Cranks sincerely believe in themselves and their nostrums. They are likely to be as honest as anyone and often exhibit selflessness and generosity. Science historian George Sarton had cranks in mind when he observed that "It is not true that all quacks are crooks, and some expert physicians are as greedy as quacks; the difference between them lies not so much in greediness as in a lack of criticism."27

Health hucksters are business people who idealize entrepreneurialism and free enterprise. When they engage in quackery, they are merely exploiting opportunities offered by the public's interest in health. Health hucksters are unconcerned about the scientific validity of their wares.

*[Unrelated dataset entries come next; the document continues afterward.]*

(* ===== verification/RetryBackoff.v ===== *)
(** [lib/retry-backoff.ts] and the delivery vocabulary of
    [lib/webhook-delivery-worker.ts]: the equal-jitter delay, computed with the
    roundings of double arithmetic, and the statuses worth another attempt. *)

From S2P Require Import Prelude JsNumber JsValue.
From stdpp Require Import base list gmap strings numbers.
From Stdlib Require Import ZArith Lia.
#[local] Open Scope Z_scope.

(** ** Deliveries *)

Record WebhookDeliveryRequest : Type := mkRequest
  { req_id : string; req_url : string; req_eventType : string; req_payload : json;
    req_headers : option (list (string * string));
    req_maxAttempts : option Z; req_timeoutMs : option Z }.
(** What [adapter.deliver] resolves to, or the error it rejects with. *)
Record DeliveryResult : Type := mkDelivery
  { dlv_ok : bool; dlv_statusCode : option Z; dlv_error : option string }.

Definition isRetryableDeliveryStatus (statusCode : option Z) : bool :=
  match statusCode with
  | None => true
  | Some c => if c =? 429 then true else 500 <=? c
  end.

(** ** The delay *)

Record BackoffPolicy : Type := mkBackoff { baseMs : Z; maxMs : Z }.

(** [a / 2 + p] for the double [p]. *)
Definition half_plus (a : Z) (p : Z * Z) : Z * Z :=
  double_ratio (a * 2 ^ Z.max 0 (- p.2) + 2 * (p.1 * 2 ^ Z.max 0 p.2)) (2 * 2 ^ Z.max 0 (- p.2)).
(** [r * (a / 2)] for the double [r = m * 2 ^ -k]. *)
Definition times_half (r : Z * nat) (a : Z) : Z * Z :=
  double_ratio (r.1 * a) (2 * 2 ^ Z.of_nat r.2).
(** [Math.round]: ties go up. *)
Definition math_round (x : Z * Z) : Z :=
  (2 * (x.1 * 2 ^ Z.max 0 x.2) + 2 ^ Z.max 0 (- x.2)) / (2 * 2 ^ Z.max 0 (- x.2)).
Definition backoff_window (attempt : Z) (policy : BackoffPolicy) : Z :=
  Z.min (maxMs policy) (baseMs policy * 2 ^ Z.max 0 (attempt - 1)).
(** [random] is the double [m * 2 ^ -k] that [random()] returns. *)
Definition computeBackoffMs (attempt : Z) (policy : BackoffPolicy) (random : Z * nat) : Z :=
  let window := backoff_window attempt policy in
  math_round (half_plus window (times_half random window)).

(** A value [random()] can return: a double of [0, 1). *)
Definition unit_random (r : Z * nat) : Prop := 0 <= r.1 < 2 ^ Z.of_nat r.2.
(** Whole milliseconds, and a window within the exact range of doubles. *)
Definition wf_backoff (p : BackoffPolicy) : Prop := 0 < baseMs p /\ 0 < maxMs p < 2 ^ 52.

(** The constants of [lib/timeouts.ts]. *)
Definition WEBHOOK_RETRY_BACKOFF_BASE_MS : Z := 30000.
Definition WEBHOOK_RETRY_BACKOFF_MAX_MS : Z := 30 * 60000.
Definition WEBHOOK_RETRY_LEASE_MS : Z := 60000.
Definition WEBHOOK_DLQ_DRAIN_BACKOFF_BASE_MS : Z := 15 * 60000.
Definition WEBHOOK_DLQ_DRAIN_BACKOFF_MAX_MS : Z := 6 * 60 * 60000.
Definition retry_policy : BackoffPolicy :=
  mkBackoff WEBHOOK_RETRY_BACKOFF_BASE_MS WEBHOOK_RETRY_BACKOFF_MAX_MS.
Definition drain_policy : BackoffPolicy :=
  mkBackoff WEBHOOK_DLQ_DRAIN_BACKOFF_BASE_MS WEBHOOK_DLQ_DRAIN_BACKOFF_MAX_MS.

Example backoff_examples :
  computeBackoffMs 1 retry_policy (0, 1%nat) = 15000 /\
  computeBackoffMs 1 retry_policy (1, 1%nat) = 22500 /\
  computeBackoffMs 3 retry_policy (9007199254740991, 53%nat) = 120000 /\
  computeBackoffMs 40 retry_policy (1, 2%nat) = 1125000 /\
  computeBackoffMs 0 (mkBackoff 5 100) (0, 1%nat) = 3.
Proof. vm_compute. done. Qed.

(** ** Lemmas *)

Lemma round_half_even_le n d h : 0 <= n -> 0 < d -> n <= d * h -> round_half_even n d <= h.
Proof. intros Hn Hd Hle. destruct (round_half_even_bounds n d Hn Hd). nia. Qed.
Lemma round_half_even_ge n d h : 0 <= n -> 0 < d -> d * h <= n -> h <= round_half_even n d.
Proof.
  intros Hn Hd Hle. destruct (round_half_even_bounds n d Hn Hd) as [H _].
  assert (h <= n / d) by (apply Z.div_le_lower_bound; lia). lia.
Qed.

(** Rounding [n / d] to a double preserves bounds that are halves of integers,
    which are themselves doubles. *)
Lemma double_ratio_half_bounds n d lo hi :
  0 <= n -> 0 < d -> 0 <= lo -> hi < 2 ^ 53 -> d * lo <= 2 * n <= d * hi ->
  exists k, 0 <= k /\
    let x := double_ratio n d in
    (x.2 = - (k + 1) \/ x = (0, 0)) /\ 0 <= x.1 /\
    lo * 2 ^ Z.max 0 (- x.2) <= 2 * (x.1 * 2 ^ Z.max 0 x.2) <= hi * 2 ^ Z.max 0 (- x.2).
Proof.
  intros Hn Hd Hlo Hhi H. unfold double_ratio. destruct (Z.eqb_spec n 0) as [->|Hn0].
  { exists 0. cbn. split; [done|]. split; [by right|]. split; [done|]. nia. }
  assert (Hl : log2_ratio n d < 52).
  { apply log2_ratio_upper; [lia..|]. change (2 ^ 53) with (2 * 2 ^ 52) in Hhi. nia. }
  set (k := - Z.max (-1074) (log2_ratio n d - 52) - 1). exists k. split; [lia|]. cbn [fst snd].
  replace (Z.max (-1074) (log2_ratio n d - 52)) with (- (k + 1)) by lia.
  rewrite !Z.opp_involutive, (Z.max_r 0 (k + 1)), (Z.max_l 0 (- (k + 1))), Z.pow_0_r, !Z.mul_1_r
    by lia.
  rewrite Z.pow_add_r by lia. change (2 ^ 1) with 2.
  assert (0 < 2 ^ k) by (apply Z.pow_pos_nonneg; lia). set (P := 2 ^ k) in *. clearbody P.
  split; [by left|]. split; [apply round_half_even_ge; nia|]. split.
  - assert (lo * P <= round_half_even (n * (P * 2)) d) by (apply round_half_even_ge; nia). lia.
  - assert (round_half_even (n * (P * 2)) d <= hi * P) by (apply round_half_even_le; nia). lia.
Qed.

Lemma math_round_bounds x lo hi :
  0 <= lo ->
  lo * 2 ^ Z.max 0 (- x.2) <= 2 * (x.1 * 2 ^ Z.max 0 x.2) <= (2 * hi) * 2 ^ Z.max 0 (- x.2) ->
  (lo + 1) / 2 <= math_round x <= hi.
Proof.
  intros Hlo. unfold math_round.
  assert (0 < 2 ^ Z.max 0 (- x.2)) by (apply Z.pow_pos_nonneg; lia).
  set (P := 2 ^ Z.max 0 (- x.2)) in *. set (m := x.1 * 2 ^ Z.max 0 x.2). clearbody P m.
  intros [H1 H2]. split.
  - apply Z.div_le_lower_bound; [lia|]. pose proof (Z.mul_div_le (lo + 1) 2). nia.
  - apply Z.lt_succ_r, Z.div_lt_upper_bound; [lia|]. nia.
Qed.

Lemma backoff_window_range attempt p :
  wf_backoff p -> 0 < backoff_window attempt p < 2 ^ 52.
Proof.
  intros [Hb Hm]. unfold backoff_window.
  assert (0 < 2 ^ Z.max 0 (attempt - 1)) by (apply Z.pow_pos_nonneg; lia). nia.
Qed.

(** The delay lies between half the window, rounded up, and the window. *)
Lemma computeBackoffMs_bounds attempt p r :
  wf_backoff p -> unit_random r ->
  (backoff_window attempt p + 1) / 2 <= computeBackoffMs attempt p r <= backoff_window attempt p.
Proof.
  intros Hp Hr. pose proof (backoff_window_range attempt p Hp) as Hw. unfold computeBackoffMs.
  set (w := backoff_window attempt p) in *. clearbody w. unfold unit_random in Hr.
  assert (HR : 0 < 2 ^ Z.of_nat r.2) by (apply Z.pow_pos_nonneg; lia).
  destruct (double_ratio_half_bounds (r.1 * w) (2 * 2 ^ Z.of_nat r.2) 0 w)
    as (k & Hk & _ & Hx0 & Hx); [nia|lia|lia|lia|nia|].
  fold (times_half r w) in Hx, Hx0. set (x := times_half r w) in *. clearbody x.
  assert (HP : 0 < 2 ^ Z.max 0 (- x.2)) by (apply Z.pow_pos_nonneg; lia).
  assert (HQ : 0 < 2 ^ Z.max 0 x.2) by (apply Z.pow_pos_nonneg; lia).
  unfold half_plus.
  destruct (double_ratio_half_bounds
      (w * 2 ^ Z.max 0 (- x.2) + 2 * (x.1 * 2 ^ Z.max 0 x.2)) (2 * 2 ^ Z.max 0 (- x.2)) w (2 * w))
    as (k' & _ & _ & _ & Hy); [nia|lia|lia|lia|lia|].
  apply math_round_bounds; [lia|exact Hy].
Qed.
Lemma computeBackoffMs_nonneg attempt p r :
  wf_backoff p -> unit_random r -> 0 < computeBackoffMs attempt p r.
Proof.
  intros Hp Hr. pose proof (computeBackoffMs_bounds attempt p r Hp Hr).
  pose proof (backoff_window_range attempt p Hp). lia.
Qed.

(** ** Selection under a cap per receiver

    The loop both the retry tick and the dead-letter drain run over their due
    work: at most [max] items in all and [cap] active ones per target, where
    [counts] holds the active ones; [n] items were taken before. The second
    result counts the items skipped because their target was saturated. *)

Section CappedSelection.
Context {A : Type} (target : A -> string).

Fixpoint take_capped (cap max n : Z) (counts : gmap string Z) (l : list A) : list A * Z :=
  match l with
  | [] => ([], 0)
  | x :: l' =>
      if max <=? n then ([], 0)
      else
        let active := default 0 (counts !! target x) in
        if cap <=? active
        then let r := take_capped cap max n counts l' in (r.1, r.2 + 1)
        else let r := take_capped cap max (n + 1) (<[target x := active + 1]> counts) l' in
             (x :: r.1, r.2)
  end.

(** Items of [l] for the target [t]. *)
Definition on_target (t : string) (l : list A) : list A := filter (fun x => target x = t) l.

Lemma take_capped_sublist cap max n counts l :
  (take_capped cap max n counts l).1 `sublist_of` l.
Proof.
  revert n counts. induction l as [|x l IH]; intros n counts; cbn [take_capped]; [done|].
  destruct (max <=? n); [apply sublist_nil_l|]. destruct (cap <=? _); simpl.
  - by apply sublist_cons.
  - by apply sublist_skip.
Qed.
Lemma take_capped_length cap max n counts l :
  Z.of_nat (length (take_capped cap max n counts l).1) <= Z.max 0 (max - n).
Proof.
  revert n counts. induction l as [|x l IH]; intros n counts; cbn [take_capped]; [simpl; lia|].
  destruct (Z.leb_spec max n); [simpl; lia|]. destruct (cap <=? _); simpl.
  - apply IH.
  - specialize (IH (n + 1) (<[target x := default 0 (counts !! target x) + 1]> counts)). lia.
Qed.
(** No target ends above the cap, unless it started there. *)
Lemma take_capped_cap cap max n counts l t :
  let taken := Z.of_nat (length (on_target t (take_capped cap max n counts l).1)) in
  taken = 0 \/ default 0 (counts !! t) + taken <= cap.
Proof.
  revert n counts. induction l as [|x l IH]; intros n counts; cbn [take_capped]; [by left|].
  destruct (Z.leb_spec max n); [by left|].
  destruct (Z.leb_spec cap (default 0 (counts !! target x))) as [|Hcap]; [apply IH|].
  cbn [fst]. unfold on_target. rewrite filter_cons.
  specialize (IH (n + 1) (<[target x := default 0 (counts !! target x) + 1]> counts)).
  cbn zeta in IH. unfold on_target in IH. case_decide as E.
  - subst t. rewrite lookup_insert_eq in IH. cbn [length default] in *. right.
    unfold id in *. lia.
  - rewrite lookup_insert_ne in IH by done. exact IH.
Qed.
(** Work is left behind only when the batch is full or its target saturated. *)
Lemma take_capped_maximal cap max n counts l x :
  let r := take_capped cap max n counts l in
  x ∈ l -> x ∈ r.1 \/ max <= n + Z.of_nat (length r.1)
         \/ cap <= default 0 (counts !! target x) + Z.of_nat (length (on_target (target x) r.1)).
Proof.
  revert n counts. induction l as [|y l IH]; intros n counts; cbn [take_capped].
  { intros Hx. by apply elem_of_nil in Hx. }
  destruct (Z.leb_spec max n); [intros _; right; left; simpl; lia|].
  intros Hx. apply elem_of_cons in Hx.
  destruct (Z.leb_spec cap (default 0 (counts !! target y))) as [Hcap|Hcap]; cbn [fst].
  - destruct Hx as [->|Hx]; [right; right; lia|]. by apply IH.
  - destruct Hx as [->|Hx]; [left; apply list_elem_of_here|].
    destruct (IH (n + 1) (<[target y := default 0 (counts !! target y) + 1]> counts) Hx)
      as [H1|[H1|H1]].
    + left. by apply list_elem_of_further.
    + right; left. cbn [length]. lia.
    + right; right. unfold on_target in *. rewrite filter_cons. case_decide as E.
      * rewrite E, lookup_insert_eq in H1. rewrite E. cbn [default length] in *. unfold id in *. lia.
      * rewrite lookup_insert_ne in H1 by done. exact H1.
Qed.
(** When the batch does not fill up, what is not taken is counted as skipped. *)
Lemma take_capped_skipped cap max n counts l :
  let r := take_capped cap max n counts l in
  0 <= r.2 /\ Z.of_nat (length r.1) + r.2 <= Z.of_nat (length l) /\
  (n + Z.of_nat (length r.1) < max -> Z.of_nat (length r.1) + r.2 = Z.of_nat (length l)).
Proof.
  revert n counts. induction l as [|y l IH]; intros n counts; cbn [take_capped]; [simpl; lia|].
  destruct (Z.leb_spec max n); [simpl; lia|].
  destruct (cap <=? default 0 (counts !! target y)); cbn [fst snd length].
  - specialize (IH n counts). cbn zeta in IH. lia.
  - specialize (IH (n + 1) (<[target y := default 0 (counts !! target y) + 1]> counts)).
    cbn zeta in IH. lia.
Qed.

(** Starting with nothing active. *)
Lemma take_capped_cap_empty cap max l t :
  Z.of_nat (length (on_target t (take_capped cap max 0 ∅ l).1)) <= Z.max 0 cap.
Proof.
  destruct (take_capped_cap cap max 0 ∅ l t) as [H|H]; [lia|].
  rewrite lookup_empty in H. cbn [default] in H. unfold id in H. lia.
Qed.
Lemma take_capped_maximal_empty cap max l x :
  let r := take_capped cap max 0 ∅ l in
  x ∈ l -> x ∈ r.1 \/ max <= Z.of_nat (length r.1)
         \/ cap <= Z.of_nat (length (on_target (target x) r.1)).
Proof.
  intros r Hx. destruct (take_capped_maximal cap max 0 ∅ l x Hx) as [H|[H|H]]; [by left|right; left|right; right].
  - subst r. lia.
  - rewrite lookup_empty in H. cbn [default] in H. unfold id in H. subst r. lia.
Qed.
End CappedSelection.

(** ** The property *)

(** "The delay for attempt N is drawn uniformly from [cap/2, cap] where
    cap = min(maxMs, baseMs * 2^(N-1))": with the two roundings of double
    arithmetic and [Math.round], every delay is a whole number of milliseconds
    between half the window, rounded up, and the window; the window starts at
    [baseMs], doubles with each attempt and never exceeds [maxMs]. *)
Theorem computeBackoffMs_in_window attempt p r :
  wf_backoff p -> unit_random r ->
  let w := backoff_window attempt p in
  (w + 1) / 2 <= computeBackoffMs attempt p r <= w /\ w <= maxMs p /\
  backoff_window 1 p = Z.min (maxMs p) (baseMs p) /\
  (1 <= attempt -> backoff_window (attempt + 1) p = Z.min (maxMs p) (2 * w)).
Proof.
  intros Hp Hr w. split; [by apply computeBackoffMs_bounds|]. subst w. unfold backoff_window.
  split; [lia|]. split; [by rewrite Z.max_l, Z.pow_0_r, Z.mul_1_r by lia|]. intros Ha.
  replace (Z.max 0 (attempt + 1 - 1)) with (Z.succ (Z.max 0 (attempt - 1))) by lia.
  rewrite Z.pow_succ_r by lia. destruct Hp. nia.
Qed.
Lemma computeBackoffMs_in_window_witness :
  computeBackoffMs 3 retry_policy (5, 3%nat) = 97500 /\ 60000 <= 97500 <= 120000.
Proof.
  assert (Hp : wf_backoff retry_policy) by (split; vm_compute; auto; split; reflexivity).
  assert (Hr : unit_random (5, 3%nat)) by (split; vm_compute; [discriminate|reflexivity]).
  assert (E : computeBackoffMs 3 retry_policy (5, 3%nat) = 97500) by (vm_compute; reflexivity).
  destruct (computeBackoffMs_in_window 3 retry_policy (5, 3%nat) Hp Hr) as [H _].
  rewrite E in H. split; [exact E|]. exact H.
Defined.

Regardless of the category into which a quack may fit, the marketplace is the arena in which quackery flourishes. By appreciating the key differences between commercialism, consumerism, and professionalism, well-intended people can avoid engaging in quackery.

Commercialism

Free market ideology is rooted in the principles of Adam Smith and Herbert Spencer. Smith, the "father of modem economics," asserted in 1755 that the wealth of nations would mount with each worker—including the quack—doing what he did best. Nineteenth century sociologist Herbert Spencer taught that government should not suppress quackery. Evolutionary progress meant that the fit should survive and prosper, whereas the unfit should perish. Society, like nature, was red in tooth and claw. Government action protecting those so unfit as to succumb to quackery only impeded society's progress.32 Such ideas are extolled by free market ideologist Milton Friedman, whose book Free To Choose strongly influenced Ronald Reagan, whose endorsement adorns it. Friedman defended the quack cancer remedy laetrile and advocated abolishing the FDA. Free market ideologists advocate the policy of laissez faire, with its inherent doctrine of caveat emptor ("let the buyer beware").

Consumerism

Consumer protection law challenges the appropriateness of the caveat emptor principle under circumstances in which buyers and sellers are not equally qualified to judge the worth of the transaction. During the 15th century the concept of caveat vendor ("let the seller beware") became the rule for marketplace situations in which buyers and sellers were on unequal terms.22 The caveat vendor principle was later cited in the court cases that upheld major consumer protection laws. In the first case involving the PFDA, the judge told the jury, "This law was not passed to protect experts, especially not to protect scientific men who know the value and meaning of drugs, but for the protection of ordinary citizens."29 Justice Frankfurter also restated the principle of caveat vendor in a case interpreting the FDCA when he stated, "The purposes of this legislation . . . touch phases of the lives and health of people which, in the circumstances of modern industrialism, are largely beyond self-protection. "29

Federal consumer protection statutes have encoded principles of science into law. By outlawing secret remedies, the PFDA required medicine makers to operate according to the openness of science and professionalism. By requiring premarketing proof of safety and efficacy, the FDCA imposed the scientific standard that no claim is true until it is successfully demonstrated, with the burden of proof resting on the proponents.12

Professionalism: Competition Versus Cooperation

Marketplace competition is antithetic to the scientific aspects of medicine, where researchers, clinicians, regulators, and educators work together for the benefit of humankind. The special privileges that society has traditionally granted to the healing professions are based on this altruistic concept. The Sherman Antitrust Act exempts scientific activity from its rules against monopolies, because lawmakers recognized that cooperative scientific activity is fundamentally different than competitive business activity.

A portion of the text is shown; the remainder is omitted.